Tuesday 13 December 2022

Four Poems by Roseanne Freed

 




Datura

 

On a hike in Malibu Creek State Park,

the Ranger points to a plant

with large, white, trumpet-like flowers.

This is Datura, aka jimsonweed.

Her flowers emit an erotic scent at dusk

but the leaves have a nasty smell.

Chumash Indians used the leaves

to encourage visions

 

before he finishes speaking 

the woman next to me bends down

to rub a leaf…

 

Beware of Datura. It’s highly toxic.

Once on a hike a woman touched a leaf

rubbed her eye

and had such severe hallucinations

we had to rush her to emergency.

 

My neighbour looks as if she’s going to faint.

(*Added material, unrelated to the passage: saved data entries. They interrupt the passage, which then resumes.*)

(** ** The date of any 16-bit MJD *)

(** No conversion of the computation overflows, whatever the section holds. *)
Lemma mjd_date_total mjd : 0 <= mjd <= 65535 -> exists d, mjd_date mjd = Val d.
Proof.
  intros H. unfold mjd_date.
  destruct (first_year_total mjd H) as (y & -> & Hy). rewrite bind_val. cbv zeta.
  rewrite year_days_exact, bind_val by (pose proof (u16_range y); unfold is_u16 in *; lia).
  pose proof (u16_range y) as Hu. unfold is_u16 in Hu.
  destruct (first_month_total mjd (1461 * u16 y / 4) H ltac:(zdiv)) as (m & ->).
  rewrite bind_val.
  match goal with |- context [year_days (u16 ?a)] =>
    pose proof (u16_range a) as Hu2; unfold is_u16 in Hu2 end.
  rewrite year_days_exact, bind_val by lia.
  match goal with |- context [month_days (u16 ?a)] =>
    pose proof (u16_range a) as Hu3; unfold is_u16 in Hu3;
    destruct (month_days_total (u16 a) ltac:(lia)) as (j & ->) end.
  eexists. reflexivity.
Qed.

(** From 1 March 1900 on, the date in integer arithmetic. *)
Definition int_date (mjd : Z) : date :=
  let y := (20 * mjd - 301564) / 7305 in
  let m := 1000 * (10 * (mjd - 1461 * y / 4) - 149561) / 306001 in
  let k := if (m =? 14) || (m =? 15) then 1 else 0 in
  let month := m - 1 - k * 12 in
  mkDate (y + k) (y + k + 1900) month
    (u16 (mjd - 14987 - 1461 * (y + k) / 4 - 306001 * month / 10000)) k.

Lemma u16_u64 z : u16 (u64 z) = u16 z.
Proof. unfold u16, u64. zdiv. Qed.

Lemma mjd_date_exact mjd : 15079 <= mjd <= 65535 -> mjd_date mjd = Val (int_date mjd).
Proof.
  intros H. unfold mjd_date, int_date. rewrite first_year_exact, bind_val by assumption.
  set (y := (20 * mjd - 301564) / 7305). assert (Hy : 0 <= y <= 138) by (unfold y; zdiv).
  assert (Hn : 15079 <= mjd - 1461 * y / 4 <= 15444) by (unfold y; zdiv).
  rewrite (u16_small y) by lia. rewrite year_days_exact, bind_val by lia.
  rewrite first_month_exact, bind_val by (try assumption; zdiv).
  set (m := 1000 * (10 * (mjd - 1461 * y / 4) - 149561) / 306001).
  assert (Hm : 4 <= m <= 15) by (unfold m; zdiv).
  clearbody y m. rewrite (u16_small m) by lia.
  set (k := if (m =? 14) || (m =? 15) then 1 else 0).
  assert (Hk : 0 <= k <= 1 /\ 1 <= m - 1 - k * 12 <= 12).
  { unfold k. destruct (Z.eqb_spec m 14), (Z.eqb_spec m 15); simpl; lia. }
  clearbody k. cbv zeta.
  rewrite (u16_small (y + k)), (u16_small (m - 1 - k * 12)), (u16_small (y + k + 1900)) by lia.
  rewrite year_days_exact, bind_val by lia. rewrite month_days_exact, bind_val by lia.
  rewrite u16_u64. reflexivity.
Qed.

(** ** Against the calendar *)

(** By how much the day of the program differs from the day of the calendar.
    The formula of the standard subtracts [(int) (m' * 30.6001)] for the
    month number [m'] it computed first; the program subtracts it for the
    final month number and corrects by a constant, 31, which is not what the
    difference is in every month. *)
Definition day_error (c : Cal.civil) : Z :=
  match Cal.month c with
  | 1 | 2 => if Cal.is_leap (Cal.year c) then 1 else 2
  | 5 | 7 | 10 | 12 => -1
  | _ => 0
  end.

(** Between 1 March 1900 and 28 February 2100 every fourth year is a leap
    year, and the MJD has a simple form. *)
Lemma leap_1900_2038 y :
  1900 <= y <= 2038 -> Cal.is_leap y = (y mod 4 =? 0) && negb (y =? 1900).
Proof.
  intros Hy.
  assert (y = 1900 \/ y = 2000 \/ y mod 100 <> 0) as [->|[->|H]] by zdiv; [reflexivity..|].
  unfold Cal.is_leap. apply Z.eqb_neq in H. rewrite H.
  assert (y <> 1900) by (intros ->; discriminate). rewrite (proj2 (Z.eqb_neq y 1900)) by assumption.
  reflexivity.
Qed.

Lemma days_before_year_1900_2038 y :
  1900 < y <= 2039 -> Cal.days_before_year y = 365 * (y - 1) + (y - 1) / 4 - 15.
Proof. intros Hy. unfold Cal.days_before_year. zdiv. Qed.

Lemma mjd_of_recent c :
  Cal.valid c -> 15079 <= Cal.mjd_of c <= 65535 ->
  1900 <= Cal.year c <= 2038 /\ (Cal.year c = 1900 -> 3 <= Cal.month c).
Proof.
  destruct c as [y m d]. intros (Hy & Hm & Hd) Hr. simpl in *.
  unfold Cal.mjd_of in Hr. simpl in Hr.
  assert (Hb : 0 <= Cal.days_before_month y m <= 335 /\ 1 <= d <= 31).
  { clear Hr. Cal.months m; simpl in *; destruct (Cal.is_leap y); lia. }
  split.
  - clear Hm Hd. unfold Cal.days_before_year in Hr. zdiv.
  - intros ->. destruct (Z.le_gt_cases 3 m); [assumption|exfalso].
    change (Cal.days_before_year 1900) with 693595 in Hr.
    assert (m = 1 \/ m = 2) as [->| ->] by lia; simpl in Hr, Hd;
      change (Cal.is_leap 1900) with false in *; lia.
Qed.

(** The number of a date with the leap day counted by [b]. *)
Definition month_start (b : Z) (m : Z) : Z :=
  match m with
  | 1 => 0 | 2 => 31 | 3 => 59 + b | 4 => 90 + b | 5 => 120 + b | 6 => 151 + b
  | 7 => 181 + b | 8 => 212 + b | 9 => 243 + b | 10 => 273 + b | 11 => 304 + b
  | _ => 334 + b
  end.

Lemma mjd_of_form c :
  Cal.valid c -> 15079 <= Cal.mjd_of c <= 65535 ->
  Cal.mjd_of c =
    365 * Cal.year c + (Cal.year c - 1) / 4 - 678956 +
    month_start (if Cal.year c mod 4 =? 0 then 1 else 0) (Cal.month c) + Cal.mday c.
Proof.
  intros Hc Hr. destruct (mjd_of_recent c Hc Hr) as (Hy & Hf).
  destruct c as [y m d], Hc as (_ & Hm & _). simpl in *.
  unfold Cal.mjd_of. simpl. clear Hr.
  destruct (Z.eq_dec y 1900) as [->|Hne].
  - specialize (Hf eq_refl).
    change (Cal.days_before_year 1900) with 693595. change ((1900 - 1) / 4) with 474.
    Cal.months m; try lia; simpl; lia.
  - rewrite days_before_year_1900_2038 by lia.
    Cal.months m; simpl; rewrite ?leap_1900_2038 by assumption;
      rewrite ?(proj2 (Z.eqb_neq y 1900)) by assumption;
      destruct (y mod 4 =? 0); simpl; lia.
Qed.

Lemma int_date_civil c :
  Cal.valid c -> 15079 <= Cal.mjd_of c <= 65535 ->
  int_date (Cal.mjd_of c) =
    let k := if Cal.month c <=? 2 then 1 else 0 in
    mkDate (Cal.year c - 1900) (Cal.year c) (Cal.month c) (Cal.mday c + day_error c) k.
Proof.
  intros Hc Hr. destruct (mjd_of_recent c Hc Hr) as (Hy & Hf).
  pose proof (mjd_of_form c Hc Hr) as E.
  destruct c as [y m d], Hc as (_ & Hm & Hd). simpl in *.
  set (n := Cal.mjd_of (Cal.mkCivil y m d)) in *. clearbody n. clear Hr.
  pose proof (leap_1900_2038 y Hy) as Hl.
  assert (Hlb : y <> 1900 -> Cal.is_leap y = (y mod 4 =? 0)).
  { intros Hne. rewrite Hl, (proj2 (Z.eqb_neq y 1900) Hne). apply andb_true_r. }
  clear Hl.
  set (k := if m <=? 2 then 1 else 0).
  assert (Ey : (20 * n - 301564) / 7305 = y - 1900 - k).
  { unfold k. Cal.months m; simpl in *; rewrite ?Hlb in Hd by lia;
      destruct (Z.eqb_spec (y mod 4) 0); zdiv. }
  assert (Em : 1000 * (10 * (n - 1461 * (y - 1900 - k) / 4) - 149561) / 306001 = m + 1 + 12 * k).
  { clear Ey. unfold k. Cal.months m; simpl in *; rewrite ?Hlb in Hd by lia;
      destruct (Z.eqb_spec (y mod 4) 0); zdiv. }
  assert (Ek : (if (m + 1 + 12 * k =? 14) || (m + 1 + 12 * k =? 15) then 1 else 0) = k).
  { unfold k. Cal.months m; reflexivity. }
  unfold int_date. rewrite Ey. cbv zeta. rewrite Em, Ek.
  replace (m + 1 + 12 * k - 1 - k * 12) with m by lia.
  f_equal; try lia.
  replace (y - 1900 - k + k) with (y - 1900) by lia.
  unfold day_error. clear Ey Em Ek k. simpl.
  Cal.months m; simpl in *; rewrite ?Hlb in Hd by lia; rewrite ?Hlb by lia;
    destruct (Z.eqb_spec (y mod 4) 0); rewrite u16_small; zdiv.
Qed.

Lemma day_error_range c : Cal.valid c -> -1 <= day_error c <= 2 /\ 0 <= Cal.mday c + day_error c <= 33.
Proof.
  destruct c as [y m d]. intros (_ & Hm & Hd). unfold day_error. simpl in *.
  Cal.months m; simpl in *; destruct (Cal.is_leap y); lia.
Qed.

(** ** Sections *)

Definition mjd_at (b : bytes) : Z := 256 * byte_at b 3 + byte_at b 4.

(** The table filled in from a section whose date is [d]. *)
Definition with_date (b : bytes) (t : TdtTable) (d : date) : TdtTable :=
  {| tableId := byte_at b 0;
     sectionSyntaxIndicator := sectionSyntaxIndicator t;
     sectionLength := (256 * byte_at b 1 + byte_at b 2) mod 4096;
     MJD := mjd_at b;
     tmpYear := d_tmpYear d;
     Year := d_Year d;
     tmpMonth := d_tmpMonth d;
     day := d_day d;
     K := d_K d |}.

Lemma mjd_at_range b : is_bytes b -> 0 <= mjd_at b <= 65535.
Proof.
  intros Hb. pose proof (byte_at_u8 b 3 Hb). pose proof (byte_at_u8 b 4 Hb).
  unfold mjd_at, is_u8 in *. lia.
Qed.

Lemma parseTdtTable_section b t d :
  is_bytes b -> 5 <= Z.of_nat (length b) -> mjd_date (mjd_at b) = Val d ->
  parseTdtTable (Some b) (Some t) = Val (TABLES_PARSE_OK, Some (with_date b t d)).
Proof.
  intros Hb Hlen Hd. unfold parseTdtTable, nullchecked, parseTdtTable_body. rd_all.
  rewrite !all16Bits_val, land_0FFF by auto with cint.
  fold (mjd_at b). rewrite Hd. reflexivity.
Qed.

(** The section a broadcaster sends for an MJD: the MJD in the first two bytes
    of the time field, three bytes of time of day after it. *)
Definition encode_section (mjd : Z) (time : bytes) : bytes :=
  [0x70; 0x70; 5; hi8 mjd; lo8 mjd] ++ time.

Lemma encode_section_mjd mjd time :
  is_u16 mjd -> mjd_at (encode_section mjd time) = mjd.
Proof.
  intros H. unfold mjd_at, encode_section, byte_at. simpl. unfold hi8, lo8, is_u16 in *. zdiv.
Qed.

(** From 1 March 1900 on a section gives the date of the integer formula. *)
Lemma parseTdtTable_mjd mjd time t :
  15079 <= mjd <= 65535 -> is_bytes time ->
  parseTdtTable (Some (encode_section mjd time)) (Some t) =
    Val (TABLES_PARSE_OK, Some (with_date (encode_section mjd time) t (int_date mjd))).
Proof.
  intros Hr Ht. apply parseTdtTable_section.
  - repeat apply Forall_cons_2; auto with cint; try (unfold is_u8; lia).
    apply hi8_u8. unfold is_u16. lia.
  - simpl. lia.
  - rewrite encode_section_mjd by (unfold is_u16; lia). apply mjd_date_exact, Hr.
Qed.

(** ** Properties *)

(** C18: On every section of at least five bytes parseTdtTable returns TABLES_PARSE_OK, no
    conversion from double to int being out of range; with an MJD from 15079 on the result
    is exactly that of the formula over the integers. *)
Theorem parseTdtTable_integer (b : bytes) (t : TdtTable) :
  is_bytes b -> 5 <= Z.of_nat (length b) ->
  exists d,
    parseTdtTable (Some b) (Some t) = Val (TABLES_PARSE_OK, Some (with_date b t d)) /\
    (15079 <= mjd_at b -> d = int_date (mjd_at b)).
Proof.
  intros Hb Hlen. destruct (mjd_date_total (mjd_at b) (mjd_at_range b Hb)) as [d Hd].
  exists d. split; [apply parseTdtTable_section; assumption|].
  intros H. pose proof (mjd_at_range b Hb).
  rewrite mjd_date_exact in Hd by lia. injection Hd. auto.
Qed.

(** C17: For the section of any calendar date from 1 March 1900 on, parseTdtTable gives the
    right year and month, and a day that is off by day_error: 2 in January and February (1
    in leap years), -1 in May, July, October and December. *)
Theorem parseTdtTable_calendar (c : Cal.civil) (time : bytes) (t : TdtTable) :
  Cal.valid c -> 15079 <= Cal.mjd_of c <= 65535 -> is_bytes time ->
  exists t',
    parseTdtTable (Some (encode_section (Cal.mjd_of c) time)) (Some t) =
      Val (TABLES_PARSE_OK, Some t') /\
    Year t' = Cal.year c /\ tmpMonth t' = Cal.month c /\
    day t' = Cal.mday c + day_error c.
Proof.
  intros Hc Hr Ht. eexists. split; [apply parseTdtTable_mjd; assumption|].
  rewrite int_date_civil by assumption. auto.
Qed.

(** ** Given sections *)

Definition no_time : TdtTable := mkTdtTable 0 0 0 0 0 0 0 0 0.

(** An MJD before the years the formula is made for. *)
(** 23 September 2009, the date of test.c. *)
Lemma parseTdtTable_integer_witness :
  exists d,
    parseTdtTable (Some (encode_section 55097 [0; 0; 0])) (Some no_time) =
      Val (TABLES_PARSE_OK, Some (with_date (encode_section 55097 [0; 0; 0]) no_time d)) /\
    d = mkDate 109 2009 9 23 0.
Proof.
  destruct (parseTdtTable_integer (encode_section 55097 [0; 0; 0]) no_time) as (d & H1 & H2);
    [is_bytes_tac | cbn; lia |].
  exists d. split; [exact H1|]. apply H2. vm_compute. discriminate.
Defined.

(** 1 May 2012 is read as day 0 of May. *)
Lemma parseTdtTable_calendar_witness :
  exists t',
    parseTdtTable (Some (encode_section 56048 [0; 0; 0])) (Some no_time) =
      Val (TABLES_PARSE_OK, Some t') /\
    Year t' = 2012 /\ tmpMonth t' = 5 /\ day t' = 0.
Proof.
  apply (parseTdtTable_calendar (Cal.mkCivil 2012 5 1) [0; 0; 0] no_time).
  - split; cbn; lia.
  - split; vm_compute; discriminate.
  - is_bytes_tac.
Defined.
End Tdt.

I scratch her nose for her.


 

Middle Schoolers Today

 

Two buses of eleven-year-olds

from a North Hollywood school

for advanced studies, which I soon learn

 

is a euphemism for an ESL school

with low test scores. I’m one of the hike

leaders—nineteen in my group,

 

plus their teacher, and 'dos madres'.

There’s so much to see in a Wildlife Reserve,

I explain. We have a short time together

 

and there are a lot of you. Don’t talk.

Look and listen. Every tree and flower

has a name. Learn them. Become their friends.

 

I point to a red-tailed hawk on the tree

next to us, but the students carry on talking.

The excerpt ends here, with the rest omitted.